What is meant by "screw slot bisecting the primer hole" in post #5, and what is a VariFlame Primer Adapter?  I have a TC Black Diamond whose primer holder screws into the breach plug, but I wouldn't say it's bisected.  Will Blackhorn 209 work in the TC Black Diamond, or will a VariFlame Primer Adapter allow this powder to work in the TC Black Diamond?

The link in the first post gives comparison of Blackhorn 209 and Triple 7 regarding actual weight equivalent to 100 grains by volume.  I also learned from American Pioneer that it's powder weighs 85 grains for the 100 grains by volume load.  A couple of calculations shows a pound of American Powder yields 82 loads for a pound of powder at that weight (85 grains by weight) per shot compared to 104 loads at the 66.8 grains by weight for Blackhorn 209.  This means there's about 22% more shots from a pound of Blackhorn 209 which means it's not quite as expensive as it first seems when the greater efficiency is considered.

I noticed too this company also makes Accurate powder which I've used to load rifle and shotshell smokeless loads for years.  I've read American Pioneer powder is hydroscopic (absorbs moisture), and they actually have a dessicant capsule in the powder container.  I also like the idea of not having to worry about cleaning immediately as with other black powder substitutes.  I'd like to try some if it will work in my TC Black Diamond.


----------



## WTM45 (Aug 20, 2008)

bevills1 said:


> I'd like to try some if it will work in my TC Black Diamond.



Cayuga over on Modernmuzzleloader.com has tried BH209 in a Black Diamond with excellent results.
No hangfires using W209 primers.
http://www.modernmuzzleloader.com/phpBB/viewtopic.php?t=9627


Your calculations are correct.  BH209 is sold in 10 ounce containers, not 1lb containers.  Yes, 66.7gr by weight is equivalent to 100gr by volume with BH209.

VOLUME in GRAINS BH209 / 1.5 = WEIGHT in GRAINS BH209 

OR... VOLUME in GRAINS BH209 X 0.667 = WEIGHT in GRAINS BH209


A 10oz can of BH209 will give apx. 65 loads of 100gr by volume.


----------



## JohnK3 (Aug 20, 2008)

bevills1 said:


> I know nothing about the formulation of American Pioneer powder, but according to Chuck Hawks and other sites it leaves no crud ring like Triple 7 does and cleans up more easily.  American Pioneer makes the Pinnacle powder for Goex, not the other way around.  I've shot up to 20 shots without having to clean between shots with American Pioneer and could likely continue for I don't know how many more shots before cleaning is needed.  The only advantage for 209 Powder would be no water cleaning necessary if that is the case.
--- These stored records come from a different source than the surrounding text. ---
(** * FreeRTOS SMP scheduler: the behaviour exercised by the SMP target tests

    The kernel scheduler ([tasks.c]) is not part of this tree; only the
    target tests under [Test/Target/tests/smp] are.  The scheduler is
    therefore modelled from its specification (core-run-table, ready lists,
    core-assignment engine, scheduler lock, tick driver), and the test
    programs are read against it.  Task states are derived from the
    collections a task is in, the way [eTaskGetState] derives them. *)

From Stdlib Require Import Arith Lia List Bool ZArith.
Import ListNotations.

(* ================================================================== *)
(** ** Data model *)

Abbreviation TaskHandle_t := nat (only parsing).

Inductive eTaskState := eRunning | eReady | eBlocked | eSuspended | eDeleted.

(** Modelled from the spec: the Task Control Block (spec §3): priority
    ([effective_priority]), base priority and the [preemption_disabled]
    flag.  The state and the assigned core are not stored: they are read off
    the collection the task is in (see [eTaskGetState]). *)
Record TCB_t := mkTCB {
  uxPriority : nat;
  uxBasePriority : nat;
  xPreemptionDisable : bool
}.

Definition xDefaultTCB : TCB_t := mkTCB 0 0 false.

(** Modelled from the spec: the operations a task can request (spec §6). A
    handle of [None] denotes the calling task (the [handle_or_self] call
    shape of the spec, used with [NULL] by the tests). *)
Inductive op :=
| vTaskResume (h : TaskHandle_t)
| vTaskSuspend (h : option TaskHandle_t)
| vTaskDelete (h : option TaskHandle_t)
| vTaskPrioritySet (h : option TaskHandle_t) (p : nat)
| vTaskDisablePreemption (h : option TaskHandle_t)
| vTaskEnablePreemption (h : option TaskHandle_t)
| vTaskDelay (ticks : nat)
| taskYIELD
| xTaskIncrementTick.

(** Modelled from the spec: the scheduler aggregate (spec §3, §9).
    - [pxTCBs]: the TCB store, indexed by handle;
    - [pxCurrentTCBs]: the core-run-table, [None] for a core running idle;
    - [xReadyTasks]: the ready-list set, kept as one arrival-ordered list;
      the queue of level [p] is the sub-sequence of priority [p]
      ([ready_queue]), so appending realises "insert at the back";
    - [xDelayedTasks]: blocked tasks with their [wake_tick];
    - [xSuspendedTasks], [xTasksWaitingTermination];
    - [uxSchedulerSuspended]: [suspend_depth];
    - [xPendingOps]: the deferred-operations log, in arrival order. *)
Record Sched := mkSched {
  pxTCBs : list TCB_t;
  pxCurrentTCBs : list (option TaskHandle_t);
  xReadyTasks : list TaskHandle_t;
  xDelayedTasks : list (TaskHandle_t * nat);
  xSuspendedTasks : list TaskHandle_t;
  xTasksWaitingTermination : list TaskHandle_t;
  xTickCount : nat;
  uxSchedulerSuspended : nat;
  xPendingOps : list (TaskHandle_t * op)
}.

Definition tcb (s : Sched) (t : TaskHandle_t) : TCB_t := nth t (pxTCBs s) xDefaultTCB.
Definition prio (s : Sched) (t : TaskHandle_t) : nat := uxPriority (tcb s t).
Definition preempt_disabled (s : Sched) (t : TaskHandle_t) : bool :=
  xPreemptionDisable (tcb s t).

Definition memb (t : TaskHandle_t) (l : list TaskHandle_t) : bool :=
  existsb (Nat.eqb t) l.

Definition running_tasks (cores : list (option TaskHandle_t)) : list TaskHandle_t :=
  flat_map (fun o => match o with Some t => [t] | None => [] end) cores.

Definition ready_queue (s : Sched) (p : nat) : list TaskHandle_t :=
  filter (fun t => Nat.eqb (prio s t) p) (xReadyTasks s).

(** Modelled from the spec: [task_state] (spec §6), i.e. [eTaskGetState]:
    Running when the task occupies a core, otherwise the collection it is
    in; a task found in no collection reads as deleted. *)
Definition eTaskGetState (s : Sched) (t : TaskHandle_t) : eTaskState :=
  if memb t (running_tasks (pxCurrentTCBs s)) then eRunning
  else if memb t (xReadyTasks s) then eReady
  else if existsb (fun d => Nat.eqb t (fst d)) (xDelayedTasks s) then eBlocked
  else if memb t (xSuspendedTasks s) then eSuspended
  else eDeleted.

(* ================================================================== *)
(** ** Core-assignment engine (spec §4.2) *)

(** Step 1: a core is eligible unless the task on it has preemption
    disabled (a task on a core is Running by [eTaskGetState]). *)
Definition core_eligible (s : Sched) (slot : option TaskHandle_t) : bool :=
  match slot with
  | None => true
  | Some t => negb (preempt_disabled s t)
  end.

Definition eligible_tasks (s : Sched) : list TaskHandle_t :=
  running_tasks (filter (core_eligible s) (pxCurrentTCBs s)).

Definition eligible_count (s : Sched) : nat :=
  length (filter (core_eligible s) (pxCurrentTCBs s)).

(** Stable insertion by descending priority: [t] goes after every task of
    strictly higher priority and before those of equal or lower priority. *)
Fixpoint insert_desc (s : Sched) (t : TaskHandle_t) (l : list TaskHandle_t) : list TaskHandle_t :=
  match l with
  | [] => [t]
  | u :: l' => if Nat.leb (prio s u) (prio s t) then t :: u :: l'
               else u :: insert_desc s t l'
  end.

Definition sort_desc (s : Sched) (l : list TaskHandle_t) : list TaskHandle_t :=
  fold_right (insert_desc s) [] l.

(** Step 2, candidates: the tasks on eligible cores (core order) before the
    ready list (arrival order), so that at equal priority a task keeps its
    core and queued tasks are taken FIFO. *)
Definition candidates (s : Sched) : list TaskHandle_t :=
  eligible_tasks s ++ xReadyTasks s.

Definition chosen (s : Sched) : list TaskHandle_t :=
  firstn (eligible_count s) (sort_desc s (candidates s)).

(** Placement: an eligible core keeps its task if that task is chosen,
    otherwise takes the next chosen task still without a core, or idles
    (step 3); ineligible cores are left alone. *)
Fixpoint place (s : Sched) (ch : list TaskHandle_t) (slots : list (option TaskHandle_t))
  (todo : list TaskHandle_t) : list (option TaskHandle_t) :=
  match slots with
  | [] => []
  | sl :: rest =>
      if core_eligible s sl then
        match sl with
        | Some t =>
            if memb t ch then Some t :: place s ch rest todo
            else match todo with
                 | [] => None :: place s ch rest []
                 | x :: todo' => Some x :: place s ch rest todo'
                 end
        | None =>
            match todo with
            | [] => None :: place s ch rest []
            | x :: todo' => Some x :: place s ch rest todo'
            end
        end
      else sl :: place s ch rest todo
  end.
My mistake.  I knew they were the same propellant manufactured by the same company.  Just got them out of order.

What I find interesting is that Randy Wakeman writes a glowing review of Goex Pinnacle, however, in a different review, on www.chuckhawks.com, he writes a scathing review of American Pioneer.

I'm waiting until I can find some BH209 locally to buy a bottle and try it out.

(Corrected attribution of the two articles on www.chuckhawks.com)


----------



## WTM45 (Aug 20, 2008)

A 10oz bottle of BH209 has given me 61 100gr by volume loads, and 4 120gr by volume loads.  The consistency is throughout the jug.  No powder (dust) in the bottom, all the granules are the same size and shape throughout the entire container.

I measured each load out using the same volumetric powder measure and put them into individual sealed plastic storage vials for range use.  I am set on the 100grV/67grW charge, but I want to test some 120grV for velocity numbers.  

I'm gonna take the 5-0-5 scale and weigh each one, looking for a consistant 67gr by weight.  Then, I'll see if the extra work makes a difference in consistency at the range through the chronograph.  

Bottle of BH209 plus tax retail at Cabela's is @ $40.00 
65.8 100gr by volume loads = $.61 per shot 

Not worrying about cleaning or rust = priceless!


----------



## bevills1 (Aug 21, 2008)

The first link in post #35 takes me to a login page, but I have no username and password for the site.  Being a 10 oz. bottle makes it about twice as much as American Pioneer and much more than smokeless powders too.  Why should it cost so much more than other black powder substitutes and all other powders as well?  I suppose it's because they have no competitor with comparable product, and they can charge what ever they please and make a killing at the consumer's expense.


----------



## fishndinty (Aug 21, 2008)

oi.   If you are using grains, the abbreviation is gr, not g....some dumb schmo is gonna use a 150 gram charge and blow himself to he__!!!


----------



## WTM45 (Aug 21, 2008)

fishndinty said:


> oi.   If you are using grains, the abbreviation is gr, not g....some dumb schmo is gonna use a 150 gram charge and blow himself to he__!!!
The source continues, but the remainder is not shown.